Saved entries
* * *

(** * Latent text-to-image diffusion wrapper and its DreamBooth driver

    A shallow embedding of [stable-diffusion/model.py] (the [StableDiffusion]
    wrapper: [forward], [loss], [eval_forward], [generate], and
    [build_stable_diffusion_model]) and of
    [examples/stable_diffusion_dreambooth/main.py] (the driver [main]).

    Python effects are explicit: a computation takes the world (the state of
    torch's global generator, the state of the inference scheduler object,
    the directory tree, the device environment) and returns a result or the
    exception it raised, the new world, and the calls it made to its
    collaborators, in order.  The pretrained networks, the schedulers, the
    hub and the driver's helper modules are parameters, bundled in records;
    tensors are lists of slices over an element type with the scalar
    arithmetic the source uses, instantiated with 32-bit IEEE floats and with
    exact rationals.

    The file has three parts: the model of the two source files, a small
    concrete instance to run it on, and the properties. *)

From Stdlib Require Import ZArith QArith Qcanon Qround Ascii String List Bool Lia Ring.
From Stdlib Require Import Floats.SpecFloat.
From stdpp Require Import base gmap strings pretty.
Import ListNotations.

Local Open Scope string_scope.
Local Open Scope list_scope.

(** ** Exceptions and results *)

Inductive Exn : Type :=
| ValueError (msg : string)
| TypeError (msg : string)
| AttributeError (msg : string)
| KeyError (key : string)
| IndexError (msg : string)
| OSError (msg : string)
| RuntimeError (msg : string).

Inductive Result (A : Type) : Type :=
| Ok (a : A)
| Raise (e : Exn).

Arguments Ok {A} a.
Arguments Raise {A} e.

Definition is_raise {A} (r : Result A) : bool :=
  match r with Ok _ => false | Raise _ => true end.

* * *

**Task objective:** Reproduce every line above without error.

**Task solution:**
(** * Latent text-to-image diffusion wrapper and its DreamBooth driver

    A shallow embedding of [stable-diffusion/model.py] (the [StableDiffusion]
    wrapper: [forward], [loss], [eval_forward], [generate], and
    [build_stable_diffusion_model]) and of
    [examples/stable_diffusion_dreambooth/main.py] (the driver [main]).

    Python effects are explicit: a computation takes the world (the state of
    torch's global generator, the state of the inference scheduler object,
    the directory tree, the device environment) and returns a result or the
    exception it raised, the new world, and the calls it made to its
    collaborators, in order.  The pretrained networks, the schedulers, the
    hub and the driver's helper modules are parameters, bundled in records;
    tensors are lists of slices over an element type with the scalar
    arithmetic the source uses, instantiated with 32-bit IEEE floats and with
    exact rationals.

    The file has three parts: the model of the two source files, a small
    concrete instance to run it on, and the properties. *)

From Stdlib Require Import ZArith QArith Qcanon Qround Ascii String List Bool Lia Ring.
From Stdlib Require Import Floats.SpecFloat.
From stdpp Require Import base gmap strings pretty.
Import ListNotations.

Local Open Scope string_scope.
Local Open Scope list_scope.

(** ** Exceptions and results *)

Inductive Exn : Type :=
| ValueError (msg : string)
| TypeError (msg : string)
| AttributeError (msg : string)
| KeyError (key : string)
| IndexError (msg : string)
| OSError (msg : string)
| RuntimeError (msg : string).

Inductive Result (A : Type) : Type :=
| Ok (a : A)
| Raise (e : Exn).

Arguments Ok {A} a.
Arguments Raise {A} e.

Definition is_raise {A} (r : Result A) : bool :=
  match r with Ok _ => false | Raise _ => true end.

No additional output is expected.